Anúncios com rostos atraem mais a atenção do leitor de publicações impressas, diz estudo Reprodução

Anúncios com rostos atraem mais a atenção do leitor de publicações impressas, diz estudo

A publicidade impressa é, segundo vários estudos, mais eficaz que a digital ao captar maior atenção dos leitores, não interferir de forma irritante na leitura de conteúdo e estar associada a maior durabilidade, entre outras características. Novo estudo revela agora que as peças publicitárias em publicações impressas com figuras humanas – rostos ou algo que lembre a face humana – tendem a ser as preferidas pelos consumidores.

A pesquisa, publicada no Journal of Advertising Research (JAR), envolveu três frentes de estudo.

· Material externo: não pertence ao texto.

(** A request that leaves a queue and starts to run. *)
Lemma wait_inv_start c T B ids s s1 s2 v v' k rid n :
  NoDup ids -> wait_inv c T B ids (v, k) s -> fits c v n -> (zlen (running s) < max_num_running_reqs c)%Z ->
  frame s s1 -> all_ids s ≡ₚ rid :: all_ids s1 -> started c rid n v v' -> loose s1 s2 ->
  running s2 = running s1 ++ [rid] -> waiting s2 = waiting s1 -> skipped_waiting s2 = skipped_waiting s1 ->
  wait_inv c T B ids (v', k) s2.
Proof using.
  intros Hnd [W1 W2 W3 W4 W5 W6 W7 W8 W9 W10 W11 W12 W13] [Hn Hi] Hmax F Hids [A1 [b A2] A3 A4 A5 A6 A7] L R2 Q2 K2.
  simpl in *. pose proof (fr_running _ _ F) as R1.
  assert (Hnew : rid ∉ (num_scheduled_tokens v).*1).
  { intros Hin%W8. rewrite <- W3, Hids in Hnd. apply NoDup_app in Hnd as [Hnd _]. apply NoDup_cons in Hnd as [Hnd _].
    apply Hnd. unfold all_ids. rewrite R1. apply elem_of_app. by left. }
  rewrite odict_set_new in A1 by done. rewrite odict_set_new in A2 by (by rewrite W9).
  split; simpl; rewrite ?A1, ?A2, ?A3, ?A4, ?A7; try done.
  - rewrite (fr_cfg _ _ L : config s2 = config s1). by rewrite (fr_cfg _ _ F).
  - intros x r Hr. destruct (fr_reqs _ _ L x r Hr) as (r1 & Hr1 & Hf1). destruct (fr_reqs _ _ F x r1 Hr1) as (r0 & Hr0 & Hf0).
    unfold in_order. rewrite Hf1, Hf0. by eapply W2.
  - rewrite <- W3, Hids. apply Permutation_app_tail. unfold all_ids. rewrite R2, Q2, K2.
    rewrite <- app_assoc. symmetry. apply Permutation_middle.
  - rewrite R2, R1. unfold zlen in *. rewrite length_app. simpl. lia.
  - rewrite (fr_stream _ _ L : num_waiting_for_streaming_input s2 = _), (fr_stream _ _ F). done.
  - rewrite A5, A6, fmap_app, W6. simpl. by rewrite Permutation_app_comm, <- Permutation_middle.
  - rewrite fmap_app. apply NoDup_app. split_and!; [done| |apply NoDup_singleton]. by intros x Hx ->%list_elem_of_singleton.
  - rewrite fmap_app, R2, R1. intros x. rewrite !elem_of_app. intros [Hx|Hx]; [left; by apply W8|by right].
  - by rewrite !fmap_app, W9.
  - apply Forall_app. split; [done|]. constructor; [simpl; lia|constructor].
  - rewrite sum_tokens_snoc. lia.
  - rewrite sum_tokens_snoc. unfold zlen in *. rewrite length_app. simpl. lia.
Qed.

Definition wait_measure (vs : step_vars * RequestQueue) (s : Sch) : nat :=
  length (queue_items (waiting s)) + length (queue_items (skipped_waiting s)).

(** One round: a request leaves the queues, or the loop stops. *)
Lemma schedule_one_waiting_ok c T B ids defer vs s :
  NoDup ids -> wait_inv c T B ids vs s ->
  ok (schedule_one_waiting sha256 report_full defer vs) (fun o s' =>
    match o with
    | inl vs' => wait_inv c T B ids vs' s' /\ wait_measure vs' s' < wait_measure vs s
    | inr vs' => wait_inv c T B ids vs' s'
    end) s.
Proof using.
  intros Hnd Hw. destruct vs as [v k]. unfold schedule_one_waiting. apply ok_bind, ok_gets. unfold id.
  rewrite (wi_config _ _ _ _ _ _ Hw). destruct (_ <=? _)%Z; [done|]. destruct (Z.leb_spec (max_num_running_reqs c) (zlen (running s) + num_waiting_for_streaming_input s)) as [|Hmax]; [done|].
  pose proof (wi_stream _ _ _ _ _ _ Hw) as Hst. apply ok_bind.
  eapply (ok_mono _ (fun _ s' => s' = s)).
  { unfold select_waiting_queue_for_scheduling. apply ok_bind, ok_gets. unfold id. destruct (policy _); [done|].
    destruct (_ && _); [|done]. unfold lift_out. apply ok_bind. destruct (peek_request (waiting s)); [|done]. unfold ok at 1. rewrite wpe_ret.
    apply ok_bind. by destruct (peek_request (skipped_waiting s)). }
  intros w0 s' ->. apply ok_bind, ok_of_option. intros w _. apply ok_bind, ok_gets. unfold id. apply ok_bind.
  unfold lift_out at 1. destruct (peek_request (the_queue w s)) as [rid|e] eqn:Hpeek; [|done]. unfold ok at 1. rewrite wpe_ret.
  apply ok_bind. eapply ok_mono; [apply ready_still|]. intros ready s1 [F1 Q1].
  assert (Hm1 : wait_measure (v, k) s1 = wait_measure (v, k) s) by (destruct Q1 as (_ & Q1 & Q1'); unfold wait_measure; by rewrite Q1, Q1').
  assert (Hw1 : wait_inv c T B ids (v, k) s1) by (eapply wait_inv_frame; [exact F1|by rewrite (same_queues_ids _ _ Q1)|done]).
  destruct (negb ready).
  - apply ok_bind. eapply ok_mono; [apply pop_ok|]. intros x s2 (F2 & _ & Hids & Hlen). apply ok_bind, ok_gets. unfold ok, id. rewrite wpe_ret.
    split; [|unfold wait_measure in *; simpl in *; lia]. eapply wait_inv_frame; [exact F2| |exact Hw1].
    rewrite prepend_items, Hids. symmetry. apply Permutation_middle.
  - apply ok_bind. eapply ok_mono; [apply (admit_ok c); [apply Hw1|apply Hw1]|]. intros a s2 [[F2 Q2] Ha].
    assert (Hm2 : wait_measure (v, k) s2 = wait_measure (v, k) s) by (rewrite <- Hm1; destruct Q2 as (_ & Q2 & Q2'); unfold wait_measure; by rewrite Q2, Q2').
    assert (Hw2 : wait_inv c T B ids (v, k) s2) by (eapply wait_inv_frame; [exact F2|by rewrite (same_queues_ids _ _ Q2)|done]).
    destruct a as [[[[[[n computed] pad] inputs] external] budget]|]; [|exact Hw2].
    apply ok_bind. eapply ok_mono; [apply pop_ok|]. intros x s3 (F3 & _ & Hids & Hlen). apply ok_bind.
    eapply ok_mono; [apply (start_ok c); by rewrite (fr_cfg _ _ F3), (wi_config _ _ _ _ _ _ Hw2)|].
    intros v' s4 (V & L & R & W & K). unfold ok. rewrite wpe_ret. split.
    + eapply wait_inv_start; try done. rewrite (fr_running _ _ F2), (fr_running _ _ F1). lia.
    + unfold wait_measure in *. rewrite W, K. simpl in *. lia.
Qed.
End admission.
(* ===== verification/KVLayout.v ===== *)
(** Where the pages of the layers lie: no byte of a block belongs to another block, whichever
    groups they are in, and within a group no byte belongs to two cells. *)
From S2P Require Import Prelude KVBlock FreeQueue Request BlockHash BlockPool BlockPoolInv BlockPoolSpec BlockPoolCache CacheHit KVSpec KVGroups KVPlan KVGroupsThms.

Local Open Scope Z_scope.

(** ** Mixed radix *)

(** Axes as (stride, bound), outermost first; each stride covers the axis inside it. *)
Definition span (l : list (Z * Z)) : Z := match l with [] => 1 | (s, n) :: _ => s * n end.
Fixpoint nested (l : list (Z * Z)) : Prop :=
  match l with [] => True | (s, n) :: l' => span l' <= s /\ nested l' end.
Fixpoint position (l : list (Z * Z)) (idx : list Z) : Z :=
  match l, idx with (s, _) :: l', i :: idx' => i * s + position l' idx' | _, _ => 0 end.
Definition in_bounds (l : list (Z * Z)) (idx : list Z) : Prop := Forall2 (fun sn i => 0 <= i < sn.2) l idx.

Lemma position_bound l idx : nested l -> in_bounds l idx -> 0 <= position l idx < span l.
Proof.
  intros Hn Hb. induction Hb as [|[s n] i l idx Hi _ IH]; simpl in *; [lia|]. destruct Hn as [Hs Hn]. specialize (IH Hn). nia.
Qed.

Lemma position_inj l i j : nested l -> in_bounds l i -> in_bounds l j -> position l i = position l j -> i = j.
Proof.
  intros Hn Hi. revert j. induction Hi as [|[s n] x l i Hx Hi IH]; intros j Hj He.
  - by apply Forall2_nil_inv_l in Hj as ->.
  - apply Forall2_cons_inv_l in Hj as (y & j' & Hy & Hj & ->). simpl in *. destruct Hn as [Hs Hn].
    pose proof (position_bound _ _ Hn Hi). pose proof (position_bound _ _ Hn Hj).
    assert (x = y) as -> by nia. f_equal. apply IH; [done..|lia].
Qed.

(** ** Strides *)

(** A spec whose page is its heads, states and bytes *)
Definition shaped (s : LayerSpec) : Prop := unpadded_of s = layer_num_heads s * layer_num_states s * layer_content_bytes s.

Lemma attention_shaped bs a c : shaped (AttentionSpec bs a c).
Proof. unfold shaped. simpl. unfold unpadded_page_size_bytes. lia. Qed.

Lemma page_cases s p : page_size_bytes s = Ok p ->
  (spec_padded s = None /\ p = unpadded_of s) \/ (spec_padded s = Some p /\ unpadded_of s <= p).
Proof.
  destruct s as [bs a c|bs m]; simpl; unfold padded_page.
  - destruct (page_size_padded a) as [q|]; [|intros [= <-]; by left]. intros H. obinds H. apply oassert_Ok in Hx. right. split; [done|lia].
  - destruct (mamba_page_size_padded m) as [q|]; [|intros [= <-]; by left]. intros H. obinds H. apply oassert_Ok in Hx. right. split; [done|lia].
Qed.

(** The byte strides [L, B, H, N, C] of every layout *)
Definition layout_strides (layout : KVCacheLayout) (h n c page num_blocks num_layers block : Z) : list Z :=
  match layout with
  | LBHNC => [page * num_blocks; page; n * c; c; 1]
  | LBNHC => [page * num_blocks; page; c; h * c; 1]
  | LHBNC => [page * num_blocks; page / h; page / h * num_blocks; c; 1]
  | BLHNC => [page; block; n * c; c; 1]
  | BLNHC => [page; block; c; h * c; 1]
  | BHLNC => [page / h; block; page / h * num_layers; c; 1]
  end.

(** The two calls of [compute_layout_strides]: the planner fixes the block stride of
    block-outermost layouts, the worker fixes the strides of the planned tensor. *)
Definition fixed_strides (layout : KVCacheLayout) (block : Z) (e : list Z) (fixed : list (option Z)) : Prop :=
  fixed = [None; (if is_block_outermost layout then Some block else None); None; None; None] \/
  fixed = [Some (axis e 0); Some (axis e 1); None; None; None].

Ltac strides_step H p :=
  repeat match type of H with
  | context [Z.max ?x p] => replace (Z.max x p) with p in H by nia
  | context [(p mod p)%Z] => rewrite (Z.mod_same p) in H by lia; cbn [Z.eqb] in H
  | context [(?f =? 0)%Z] => destruct (Z.eqb_spec f 0); [exfalso; nia|]
  end.
(* ===== verification/KVDisjoint.v ===== *)
(** The planned tensors as the workers view them: every cell lies in the allocation, bytes
    are shared only by cells of the same block, and never within a group. *)
From S2P Require Import Prelude KVBlock FreeQueue Request BlockHash BlockPool BlockPoolInv BlockPoolSpec BlockPoolCache CacheHit KVSpec KVGroups KVPlan KVModels KVGroupsThms KVLayout.

Local Open Scope Z_scope.

(** ** The specs of a group *)

(** A group whose layers have cells; a uniform group has a spec for each of its layers. *)
Definition placeable_group (g : KVCacheGroup) : Prop :=
  match kv_cache_spec g with
  | UniformTypeKVCacheSpecs _ specs => specs.*1 = layer_names g /\ Forall placeable specs.*2
  | LayerKVCacheSpec s => placeable s
  end.

Lemma sum_list_app l k : sum_list (l ++ k) = sum_list l + sum_list k.
Proof. induction l as [|x l IH]; simpl; [done|]. rewrite IH. lia. Qed.

Lemma sum_list_perm l k : l ≡ₚ k -> sum_list l = sum_list k.
Proof. induction 1; simpl; lia. Qed.

Definition page_or_zero (s : LayerSpec) : Z := match page_size_bytes s with Ok p => p | Raise _ => 0 end.

Lemma dict_append_sum s n d :
  sum_list (part_bytes <$> dict_append s n d) = sum_list (part_bytes <$> d) + page_or_zero s.
Proof.
  induction d as [|[s' l] d IH]; csimpl.
  - unfold part_bytes, page_or_zero, zlen. simpl. lia.
  - case_decide as Hd; csimpl.
    + subst s'. unfold part_bytes at 1 3, page_or_zero, zlen. cbn [fst snd]. rewrite length_app. simpl length. destruct (page_size_bytes s); lia.
    + rewrite IH. lia.
Qed.

Lemma names_by_sum specs : sum_list (part_bytes <$> names_by id specs) = sum_list (page_or_zero <$> specs.*2).
Proof.
  unfold names_by. induction specs as [|[n s] specs IH] using rev_ind; [done|].
  rewrite foldl_app, !fmap_app, sum_list_app, <- IH. cbn [foldl]. rewrite dict_append_sum. simpl. unfold id. lia.
Qed.

Lemma per_layer_uniform g bs specs n s : kv_cache_spec g = UniformTypeKVCacheSpecs bs specs -> NoDup specs.*1 -> (n, s) ∈ specs ->
  get_per_layer_spec g n = Ok s.
Proof. intros Hg Hnd Hn. unfold get_per_layer_spec. rewrite Hg. by rewrite (odict_get_nodup _ _ _ Hnd Hn). Qed.

(** The layers of each part are layers of the group with that spec. *)
Lemma layers_by_spec_parts g : placeable_group g -> NoDup (layer_names g) ->
  Forall (fun sn => placeable sn.1 /\ sn.2 <> [] /\
    Forall (fun n => n ∈ layer_names g /\ get_per_layer_spec g n = Ok sn.1) sn.2) (layers_by_spec g).
Proof.
  unfold placeable_group, layers_by_spec. destruct (kv_cache_spec g) as [s|bs specs] eqn:Hg.
  - intros Hp _. destruct (layer_names g) as [|n names] eqn:E; [constructor|]. apply Forall_singleton. split_and!; [done|done|].
    apply Forall_forall. intros m Hm. split; [done|]. unfold get_per_layer_spec. by rewrite Hg.
  - intros [Hn Hp] Hnd. eapply Forall_impl; [apply (names_by_forall id)|]. intros [s names] [Hne Hall]. simpl in *. unfold id in Hall.
    split_and!; [|done|].
    + destruct names as [|n names]; [done|]. apply Forall_cons in Hall as [(s' & Hs & ->) _]. rewrite Forall_forall in Hp.
      apply Hp. apply list_elem_of_fmap. by exists (n, s).
    + eapply Forall_impl; [exact Hall|]. intros n (s' & Hs & ->). split.
      * rewrite <- Hn. apply list_elem_of_fmap. by exists (n, s).
      * eapply per_layer_uniform; [done|by rewrite Hn|done].
Qed.
Lemma groups_bytes_nonneg gs z : groups_bytes gs = Ok z -> Forall sized_group gs -> 0 <= z.
Proof.
  unfold groups_bytes. intros H Hs. obind_in H. injection H as <-. apply mapM_Ok in Hx.
  induction Hx as [|g y gs ys Hy _ IH]; simpl; [lia|]. apply Forall_cons in Hs as [Hg Hs]. cbv beta in Hy. obind_in Hy. injection Hy as <-.
  assert (0 <= x); [|specialize (IH Hs); unfold zlen; nia]. unfold sized_group, group_page_size_bytes in *.
  destruct (kv_cache_spec g) as [s|bs specs]; simpl in *.
  - inversion Hg as [|? ? (_ & Hp & _) _]; subst. specialize (Hp _ Hx). lia.
  - obind_in Hx. injection Hx as <-. apply sized_pages in Hx0; [|done]. clear -Hx0. induction Hx0; simpl; lia.
Qed.

Lemma glm5_memory_grows cfg a b gs l : a <= b -> 1 <= a -> 0 < decode_context_parallel_size cfg -> 0 <= max_num_seqs cfg -> 0 < max_in_flight_tokens cfg ->
  glm5_next_tensor_layout gs = Ok (Some l) -> Forall sized_group gs -> gs <> [] ->
  ole (max_memory_usage_bytes_from_groups (cfg <| max_model_len := a |>) gs) (max_memory_usage_bytes_from_groups (cfg <| max_model_len := b |>) gs).
Proof.
  intros Hab Ha Hdcp Hseqs Hfl Hglm Hs Hne. pose proof (glm5_layout_sized _ _ Hglm Hs) as [Z1 Z2 Z3 Z4 Z5].
  unfold max_memory_usage_bytes_from_groups, dflash_ring_bytes. destruct gs as [|g0 gs0]; [done|]. rewrite Hglm. cbn [mbind outcome_bind].
  assert (0 <= glm5_base_bytes l) as Hbase by (unfold glm5_base_bytes, zlen; nia).
  apply ole_bind; [by apply uniform_pages_grow|]. intros x y Hxy.
  apply oles_bind; [apply mapM_ole; eapply Forall_impl; [exact Z2|]; intros g; by apply group_pages_grow|]. intros ms ms' Hms%sum_list_le.
  set (tail := match tail_names l with [] => 0 | _ => 1 end).
  destruct (ring_grows cfg a b Hab Ha Hseqs Hfl _ Z3) as [[-> ->]|(p & q & -> & -> & Hpq)]; cbn [mbind outcome_bind].
  - cbn [Z.eqb negb]. apply ole_same. intros z Hz. pose proof (groups_bytes_nonneg _ _ Hz Z3). simpl. nia.
  - destruct (groups_bytes (draft_groups l)) as [z|] eqn:Hz; [|done]. pose proof (groups_bytes_nonneg _ _ Hz Z3). cbn [mbind outcome_bind].
    destruct (decide (z = 0)) as [->|Hz0]; [rewrite !Z.mul_0_r; simpl; nia|].
    destruct (Z.eqb_spec (p * z) 0); [nia|]. destruct (Z.eqb_spec (q * z) 0); [nia|]. simpl. nia.
Qed.

Lemma group_memory_grows cfg a b gs : a <= b -> 1 <= a -> 0 < decode_context_parallel_size cfg -> 0 <= max_num_seqs cfg -> 0 < max_in_flight_tokens cfg ->
  Forall sized_group gs ->
  ole (max_memory_usage_bytes_from_groups (cfg <| max_model_len := a |>) gs) (max_memory_usage_bytes_from_groups (cfg <| max_model_len := b |>) gs).
Proof.
  intros Hab Ha Hdcp Hseqs Hfl Hs. destruct gs as [|g0 gs0] eqn:Eg; [simpl; lia|]. rewrite <- Eg in *.
  destruct (glm5_next_tensor_layout gs) as [[l|]|e] eqn:Hglm.
  - apply (glm5_memory_grows _ _ _ _ l); try done. by subst.
  - unfold max_memory_usage_bytes_from_groups, pool_bytes_per_block. rewrite Eg. rewrite <- Eg, Hglm. cbn [mbind outcome_bind].
    apply ole_same. intros m Hm. repeat obind_in Hm. injection Hm as ->. apply oassert_Ok in Hx1.
    apply oles_bind; [apply mapM_ole; eapply Forall_impl; [exact Hs|]; intros g; by apply group_pages_grow|]. intros ps qs Hpq%sum_list_le. simpl. nia.
  - unfold max_memory_usage_bytes_from_groups. rewrite Eg, <- Eg, Hglm. done.
Qed.

Lemma same_length cfg : cfg <| max_model_len := max_model_len cfg |> = cfg.
Proof. by destruct cfg. Qed.

(** ** The estimate and auto-fit *)

(** The cache of a request of length [len] fits. *)
Definition fits_groups (cfg : PlanConfig) (gs : list KVCacheGroup) (available len : Z) : Prop :=
  exists n, max_memory_usage_bytes_from_groups (cfg <| max_model_len := len |>) gs = Ok n /\ n <= available.

(** A configuration and the groups of a worker as planning has them *)
Record plan_sane (cfg : PlanConfig) : Prop := {
  ps_len : 1 <= max_model_len cfg;
  ps_dcp : 0 < decode_context_parallel_size cfg;
  ps_seqs : 0 <= max_num_seqs cfg;
  ps_flight : 0 < max_in_flight_tokens cfg;
}.
Definition estimable (cfg : PlanConfig) (gs : list KVCacheGroup) : Prop :=
  Forall sized_group gs /\ exists m, max_memory_usage_bytes_from_groups cfg gs = Ok m.

Lemma estimate_largest cfg gs available : plan_sane cfg -> estimable cfg gs ->
  exists r, estimate_max_model_len_from_groups cfg gs available = Ok r /\ 0 <= r <= max_model_len cfg /\
    forall len, 1 <= len <= max_model_len cfg -> (fits_groups cfg gs available len <-> len <= r).
Proof.
  intros [Hl Hd Hq Hf] [Hs [m Hm]]. set (mem := fun len => max_memory_usage_bytes_from_groups (cfg <| max_model_len := len |>) gs).
  assert (forall x y, 1 <= x <= y -> ole (mem x) (mem y)) as Hg by (intros x y Hxy; apply group_memory_grows; lia || done).
  assert (forall x, 1 <= x <= max_model_len cfg -> exists n, mem x = Ok n) as Hok.
  { intros x Hx. specialize (Hg x _ Hx). unfold mem in Hg at 2. rewrite same_length, Hm in Hg. destruct (mem x); [eauto|done]. }
  destruct (search_largest (fun len => m ← mem len; Ok (m <=? available)) (fun len => match mem len with Ok n => n <=? available | _ => false end) (max_model_len cfg))
    as (r & Hr & Hr0 & Hr1); [done| | |].
  - intros x Hx. by destruct (Hok x Hx) as [n ->].
  - intros x y Hxy Hy. specialize (Hg x y Hxy). destruct (mem x), (mem y); simpl in *; try done. lia.
  - exists r. split; [exact Hr|]. split; [done|]. intros len Hlen. rewrite <- Hr1 by done. unfold fits_groups. fold (mem len). destruct (Hok len Hlen) as [n ->].
    split; [intros (n' & [= <-] & ?); lia|]. intros. exists n. split; [done|lia].
Qed.

(** All workers with groups can hold a request of length [len]. *)
Definition fits_all (cfg : PlanConfig) (workers : list (list KVCacheGroup * Z)) (len : Z) : Prop :=
  Forall (fun w => w.1 <> [] -> fits_groups cfg w.1 w.2 len) workers.

Lemma fit_workers_spec cfg workers fit : plan_sane cfg -> Forall (fun w => estimable cfg w.1) workers -> 0 <= fit <= max_model_len cfg ->
  exists r, fit_workers cfg workers fit = Ok r /\ 0 <= r <= fit /\
    forall len, 1 <= len <= max_model_len cfg -> (len <= r <-> len <= fit /\ fits_all cfg workers len).
Proof.
  intros Hc Hw. revert fit. induction Hw as [|[gs avail] ws Hg _ IH]; intros fit Hfit; simpl.
  - exists fit. split; [done|]. split; [lia|]. intros len Hlen. split; [|tauto]. intros. split; [done|]. constructor.
  - destruct gs as [|g gs'] eqn:Eg.
    + destruct (IH fit Hfit) as (r & -> & H1 & H2). exists r. split; [done|]. split; [done|]. intros len Hlen. rewrite H2 by done. unfold fits_all. rewrite Forall_cons. naive_solver.
    + rewrite <- Eg in *. destruct (estimate_largest cfg gs avail Hc Hg) as (m & -> & Hm & Hiff). cbn [mbind outcome_bind].
      destruct (IH (if m <? fit then m else fit)) as (r & -> & H1 & H2); [destruct (Z.ltb_spec m fit); lia|].
      exists r. split; [done|]. split; [destruct (Z.ltb_spec m fit); lia|]. intros len Hlen. rewrite H2 by done. unfold fits_all. rewrite Forall_cons. simpl.
      rewrite (Hiff len Hlen). assert (gs <> []) by by subst. destruct (Z.ltb_spec m fit); intuition lia.
Qed.

(** C20. Auto-fit ([max_model_len = -1]) picks the largest context length: with the length it
    leaves in the configuration, a request of that length fits on every worker, no longer one
    up to the model's own limit does, and nothing else of the configuration changes; it raises
    [ValueError] exactly when not even one token fits.  The binary search always ends. *)
Theorem auto_fit_largest cfg workers :
  plan_sane cfg -> Forall (fun w => estimable cfg w.1) workers ->
  match auto_fit_max_model_len cfg workers with
  | Ok cfg' => exists len, cfg' = cfg <| max_model_len := len |> /\ 1 <= len <= max_model_len cfg /\
      forall n, 1 <= n <= max_model_len cfg -> (fits_all cfg workers n <-> n <= len)
  | Raise e => e = ValueError /\ forall n, 1 <= n <= max_model_len cfg -> ~ fits_all cfg workers n
  end.
Proof.
  intros Hc Hw. pose proof (ps_len _ Hc) as Hlen. unfold auto_fit_max_model_len. destruct (forallb _ _) eqn:Hall.
  - exists (max_model_len cfg). rewrite same_length. split; [done|]. split; [lia|]. intros n Hn. split; [lia|]. intros _.
    apply Forall_forall. intros w Hwi. rewrite forallb_forall in Hall. apply list_elem_of_In, Hall, bool_decide_eq_true in Hwi. intros Hne. by destruct (w.1).
  - destruct (fit_workers_spec cfg workers (max_model_len cfg) Hc Hw ltac:(lia)) as (r & -> & Hr & Hiff). cbn [mbind outcome_bind].
    assert (forall n, 1 <= n <= max_model_len cfg -> (fits_all cfg workers n <-> n <= r)) as Hiff' by (intros n Hn; rewrite (Hiff n Hn); intuition lia).
    destruct (Z.leb_spec r 0); [split; [done|]; intros n Hn; rewrite Hiff' by done; lia|].
    destruct (Z.leb_spec (max_model_len cfg) r); [exists (max_model_len cfg); rewrite same_length|exists r]; (split; [done|split; [lia|]]).
    + intros n Hn. rewrite Hiff' by done. lia.
    + done.
Qed.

Na primeira delas, um pouco mais de 300 pessoas receberam uma seleção de anúncios impressos com diferentes tipos de rostos, juntamente com publicidade sem figuras humanas, e um vídeo divertido que não envolvia nenhum anúncio.

Uma segunda abordagem, com 135 pessoas, usou 16 anúncios de revistas que mostravam o rosto de um modelo e versões alternativas que removiam os rostos dessas imagens e vários outros anúncios que nunca incluíam rostos. Por fim, uma amostra de 154 pessoas foi exposta a anúncios “pareidolianos”, com a imagem de um produto ou outros elementos parecidos com um rosto, além de vários anúncios que não atendem a esse critério.

"Os resultados destacam que os anúncios faciais e 'pareidolianos' atraíram mais atenção do que outros anúncios... independentemente da duração da exposição", escrevem os pesquisadores Gianluigi Guido e Marco Pichierri (Universidade de Salento), Giovanni Pino (Universidade de Chieti-Pescara) e Rajan Nataraajan (Universidade de Auburn).

“Devido aos tempos curtos de exposição, os indivíduos buscavam instintivamente rostos na publicidade por causa do mecanismo de resposta orientadora, que se origina do significado superior dos rostos, emocional e biologicamente”, afirmam os estudiosos. O tempo de exposição, no entanto, representa uma advertência, segundo a pesquisa.

Para anúncios de rosto e pareidolianos, a atenção dos participantes diminuiu com o aumento do tempo de exposição. “Esse resultado sugere que uma exposição mais longa mitigou o efeito de agarrar a atenção dos rostos. Com mais tempo, os espectadores provavelmente puderam observar outros recursos publicitários e, portanto, avaliar todo o anúncio, sem necessariamente se concentrar nos rostos”, destacam os autores do estudo.